» WORK TO BE COMPLETED: All lines holding the word "wire" should be located in the records and copied.

» RECORD EXTRACTS:
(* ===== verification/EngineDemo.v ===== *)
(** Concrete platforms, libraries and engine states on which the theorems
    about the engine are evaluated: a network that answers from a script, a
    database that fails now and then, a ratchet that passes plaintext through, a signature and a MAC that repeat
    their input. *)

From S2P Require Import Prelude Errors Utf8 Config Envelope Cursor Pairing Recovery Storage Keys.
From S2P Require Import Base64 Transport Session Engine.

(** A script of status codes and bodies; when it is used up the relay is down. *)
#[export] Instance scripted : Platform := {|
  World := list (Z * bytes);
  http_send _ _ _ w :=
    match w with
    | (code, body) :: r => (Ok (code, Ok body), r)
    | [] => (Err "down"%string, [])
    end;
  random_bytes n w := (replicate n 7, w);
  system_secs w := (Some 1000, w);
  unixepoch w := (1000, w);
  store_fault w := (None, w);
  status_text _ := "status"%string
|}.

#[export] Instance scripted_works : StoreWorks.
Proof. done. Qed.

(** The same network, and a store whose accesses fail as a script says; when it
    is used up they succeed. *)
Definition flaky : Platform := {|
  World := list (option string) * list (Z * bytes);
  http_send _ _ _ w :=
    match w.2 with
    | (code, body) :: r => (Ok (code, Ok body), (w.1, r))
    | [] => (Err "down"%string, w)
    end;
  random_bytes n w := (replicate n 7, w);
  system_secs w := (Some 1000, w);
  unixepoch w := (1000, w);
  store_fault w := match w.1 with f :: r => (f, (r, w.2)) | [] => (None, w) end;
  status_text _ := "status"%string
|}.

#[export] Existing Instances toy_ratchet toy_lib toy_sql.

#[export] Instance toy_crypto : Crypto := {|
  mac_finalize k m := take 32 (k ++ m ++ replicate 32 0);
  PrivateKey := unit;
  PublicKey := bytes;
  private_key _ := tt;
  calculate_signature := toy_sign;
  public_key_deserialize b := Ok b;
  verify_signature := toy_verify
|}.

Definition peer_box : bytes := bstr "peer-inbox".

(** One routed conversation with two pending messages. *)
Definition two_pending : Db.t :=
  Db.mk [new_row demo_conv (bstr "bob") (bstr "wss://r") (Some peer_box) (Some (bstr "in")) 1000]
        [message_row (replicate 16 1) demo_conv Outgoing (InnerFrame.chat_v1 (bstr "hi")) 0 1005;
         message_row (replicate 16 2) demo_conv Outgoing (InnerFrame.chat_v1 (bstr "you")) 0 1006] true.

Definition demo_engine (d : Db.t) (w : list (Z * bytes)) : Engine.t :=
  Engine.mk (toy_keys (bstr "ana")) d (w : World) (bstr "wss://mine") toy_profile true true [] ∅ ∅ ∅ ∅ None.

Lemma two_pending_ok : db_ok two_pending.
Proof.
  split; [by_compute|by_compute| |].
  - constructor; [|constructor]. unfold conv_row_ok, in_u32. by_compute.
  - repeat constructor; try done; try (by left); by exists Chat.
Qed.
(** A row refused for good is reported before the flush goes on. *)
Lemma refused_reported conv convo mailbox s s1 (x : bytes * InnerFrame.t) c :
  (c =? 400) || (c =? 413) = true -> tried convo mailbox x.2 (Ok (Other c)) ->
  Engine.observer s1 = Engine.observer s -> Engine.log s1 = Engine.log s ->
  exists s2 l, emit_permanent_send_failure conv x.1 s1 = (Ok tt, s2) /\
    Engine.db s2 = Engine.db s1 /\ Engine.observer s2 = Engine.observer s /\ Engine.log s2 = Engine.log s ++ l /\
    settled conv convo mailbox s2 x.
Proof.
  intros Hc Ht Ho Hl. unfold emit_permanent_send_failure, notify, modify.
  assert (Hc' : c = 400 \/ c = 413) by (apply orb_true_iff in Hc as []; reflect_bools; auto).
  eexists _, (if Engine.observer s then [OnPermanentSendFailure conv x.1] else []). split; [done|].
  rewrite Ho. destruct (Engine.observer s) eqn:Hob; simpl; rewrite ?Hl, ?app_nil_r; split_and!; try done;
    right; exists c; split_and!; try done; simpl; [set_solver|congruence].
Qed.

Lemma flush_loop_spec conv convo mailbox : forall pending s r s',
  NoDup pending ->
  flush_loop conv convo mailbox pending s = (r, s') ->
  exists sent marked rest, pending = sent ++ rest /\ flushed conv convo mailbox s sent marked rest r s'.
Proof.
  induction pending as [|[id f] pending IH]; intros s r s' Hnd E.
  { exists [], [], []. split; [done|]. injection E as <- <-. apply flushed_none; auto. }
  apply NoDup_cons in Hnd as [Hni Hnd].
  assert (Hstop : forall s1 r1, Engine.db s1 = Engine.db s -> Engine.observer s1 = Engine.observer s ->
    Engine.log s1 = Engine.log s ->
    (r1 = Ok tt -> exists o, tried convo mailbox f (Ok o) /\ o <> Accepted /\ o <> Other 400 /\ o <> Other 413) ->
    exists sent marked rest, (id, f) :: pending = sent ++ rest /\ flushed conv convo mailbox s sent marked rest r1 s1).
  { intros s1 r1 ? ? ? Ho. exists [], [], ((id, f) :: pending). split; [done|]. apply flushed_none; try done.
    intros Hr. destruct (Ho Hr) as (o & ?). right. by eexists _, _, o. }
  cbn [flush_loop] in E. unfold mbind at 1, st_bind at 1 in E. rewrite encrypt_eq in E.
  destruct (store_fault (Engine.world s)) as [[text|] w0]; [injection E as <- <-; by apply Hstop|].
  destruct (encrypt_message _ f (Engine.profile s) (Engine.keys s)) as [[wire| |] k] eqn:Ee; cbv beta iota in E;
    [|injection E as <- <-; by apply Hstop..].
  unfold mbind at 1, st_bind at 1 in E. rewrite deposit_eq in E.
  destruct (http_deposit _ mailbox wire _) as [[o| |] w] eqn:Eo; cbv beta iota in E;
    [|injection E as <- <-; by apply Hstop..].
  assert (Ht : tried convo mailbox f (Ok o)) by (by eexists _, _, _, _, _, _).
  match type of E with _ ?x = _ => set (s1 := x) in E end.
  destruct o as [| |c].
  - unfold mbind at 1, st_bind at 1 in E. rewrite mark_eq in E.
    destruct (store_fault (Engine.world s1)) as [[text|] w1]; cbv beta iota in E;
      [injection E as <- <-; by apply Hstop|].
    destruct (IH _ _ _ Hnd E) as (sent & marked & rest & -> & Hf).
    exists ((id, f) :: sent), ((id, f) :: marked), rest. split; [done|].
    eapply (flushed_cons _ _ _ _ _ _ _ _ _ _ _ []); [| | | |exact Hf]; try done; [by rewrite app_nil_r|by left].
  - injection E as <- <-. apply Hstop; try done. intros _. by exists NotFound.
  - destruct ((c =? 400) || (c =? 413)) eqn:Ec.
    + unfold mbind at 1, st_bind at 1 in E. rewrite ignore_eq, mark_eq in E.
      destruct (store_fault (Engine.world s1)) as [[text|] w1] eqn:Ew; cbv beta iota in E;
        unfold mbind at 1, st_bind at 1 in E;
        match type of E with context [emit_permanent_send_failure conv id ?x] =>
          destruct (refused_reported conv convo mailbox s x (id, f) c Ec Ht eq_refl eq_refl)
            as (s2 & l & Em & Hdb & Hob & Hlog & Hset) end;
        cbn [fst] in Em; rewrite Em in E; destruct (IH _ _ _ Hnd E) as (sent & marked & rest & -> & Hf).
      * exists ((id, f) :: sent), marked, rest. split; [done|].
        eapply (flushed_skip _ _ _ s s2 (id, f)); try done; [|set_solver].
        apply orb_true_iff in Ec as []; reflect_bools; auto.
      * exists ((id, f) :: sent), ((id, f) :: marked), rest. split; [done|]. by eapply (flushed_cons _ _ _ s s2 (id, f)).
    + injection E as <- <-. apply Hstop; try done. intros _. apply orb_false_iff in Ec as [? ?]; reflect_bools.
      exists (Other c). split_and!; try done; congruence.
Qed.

» TASK SOLUTION:
  destruct (encrypt_message _ f (Engine.profile s) (Engine.keys s)) as [[wire| |] k] eqn:Ee; cbv beta iota in E;
  destruct (http_deposit _ mailbox wire _) as [[o| |] w] eqn:Eo; cbv beta iota in E;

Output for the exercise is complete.